§ TASK ITEM: Could you copy exactly the lines from the one containing "(show : bool)." through the last line of the records below, and nothing else?
───── PROVIDED ENTRIES
(** A generation under way holds addresses in use. *)
Definition holdsInUse (n : nat) (g : Generation) : Prop :=
  Forall (fun r => r < n)
         (flat_map (fun e => entryCases e) (history (startedIn g)))
  /\ match shown g with
     | Some refs => Forall (fun r => r < n) refs
     | None => True
     end.

Definition steady (ss : Session) : Prop :=
  wellFormed (component ss)
  /\ Forall (holdsInUse (length (objects (component ss)))) (pending ss).

(** The events: the effects, the handlers, the setters handed to the input
    area, the three steps of a generation, and the status texts and the
    Sheets message as the export and copy handlers and their timers set
    them.  Every event carries what the outside answers to it. *)
Inductive action : Type :=
| Mount (savedUser : item jsstring) (savedTheme : option jsstring)
        (prefersDark : bool)
| ThemeEffect (stored : result unit)
| ToggleTheme
| Login (email : jsstring) (stored : result unit)
| Logout
| LoadHistory (saved : item (list (HistoryEntry record)))
| SetPrdText (text : jsstring)
| SetFigmaLink (link : jsstring)
| SetFocusPrompt (prompt : jsstring)
| SetImages (files : list NamedFile)
| GenerateStart (generateContent : list Part -> result (option jsstring))
                (w : world)
| GenerateShow (k : nat)
| GenerateFinish (k : nat) (fileToBase64 : NamedFile -> result jsstring)
                 (now : Z) (stored : result unit)
| Refresh
| SelectHistory (id : Z)
| DeleteHistory (id : Z) (stored : result unit)
| ClearHistory (confirmed : bool) (stored : result unit)
| UpdateTestCase (index : nat) (field value : jsstring)
| Clear (confirmed : bool)
| SetExportStatus (status : jsstring)
| SetCopyStatus (status : jsstring)
| SetShowSheetsCopyMessage (show : bool).

(** The beginning of [handleGenerate], up to the call of the service. *)
Definition generateStart (st : AppState) : AppState :=
  mkApp (currentUser st) (theme st) (prdText st) (figmaLink st) (focusPrompt st)
        (images st) (testCases st) true None
        (exportStatus st) (copyStatus st) false
        (history st) (objects st) (writes st).

(** [setTestCases(resultsWithStatus)]. *)
Definition showResults (items : list json) (st : AppState)
  : list ref * AppState :=
  let resultsWithStatus := allocate (map App.withStatus items) (objects st) in
  (fst resultsWithStatus,
   mkApp (currentUser st) (theme st) (prdText st) (figmaLink st) (focusPrompt st)
         (images st) (fst resultsWithStatus) (isLoading st) (error st)
         (exportStatus st) (copyStatus st) (showSheetsCopyMessage st)
         (history st) (snd resultsWithStatus) (writes st)).

(** The [catch] and the [finally] of [handleGenerate]. *)
Definition failed (err : thrown) (st : AppState) : AppState :=
  mkApp (currentUser st) (theme st) (prdText st) (figmaLink st) (focusPrompt st)
        (images st) (testCases st) false (Some (messageOf err))
        (exportStatus st) (copyStatus st) (showSheetsCopyMessage st)
        (history st) (objects st) (writes st).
──────────
§ YOUR SOLUTION:
| SetShowSheetsCopyMessage (show : bool).

(** The beginning of [handleGenerate], up to the call of the service. *)
Definition generateStart (st : AppState) : AppState :=
  mkApp (currentUser st) (theme st) (prdText st) (figmaLink st) (focusPrompt st)
        (images st) (testCases st) true None
        (exportStatus st) (copyStatus st) false
        (history st) (objects st) (writes st).

(** [setTestCases(resultsWithStatus)]. *)
Definition showResults (items : list json) (st : AppState)
  : list ref * AppState :=
  let resultsWithStatus := allocate (map App.withStatus items) (objects st) in
  (fst resultsWithStatus,
   mkApp (currentUser st) (theme st) (prdText st) (figmaLink st) (focusPrompt st)
         (images st) (fst resultsWithStatus) (isLoading st) (error st)
         (exportStatus st) (copyStatus st) (showSheetsCopyMessage st)
         (history st) (snd resultsWithStatus) (writes st)).

(** The [catch] and the [finally] of [handleGenerate]. *)
Definition failed (err : thrown) (st : AppState) : AppState :=
  mkApp (currentUser st) (theme st) (prdText st) (figmaLink st) (focusPrompt st)
        (images st) (testCases st) false (Some (messageOf err))
        (exportStatus st) (copyStatus st) (showSheetsCopyMessage st)
        (history st) (objects st) (writes st).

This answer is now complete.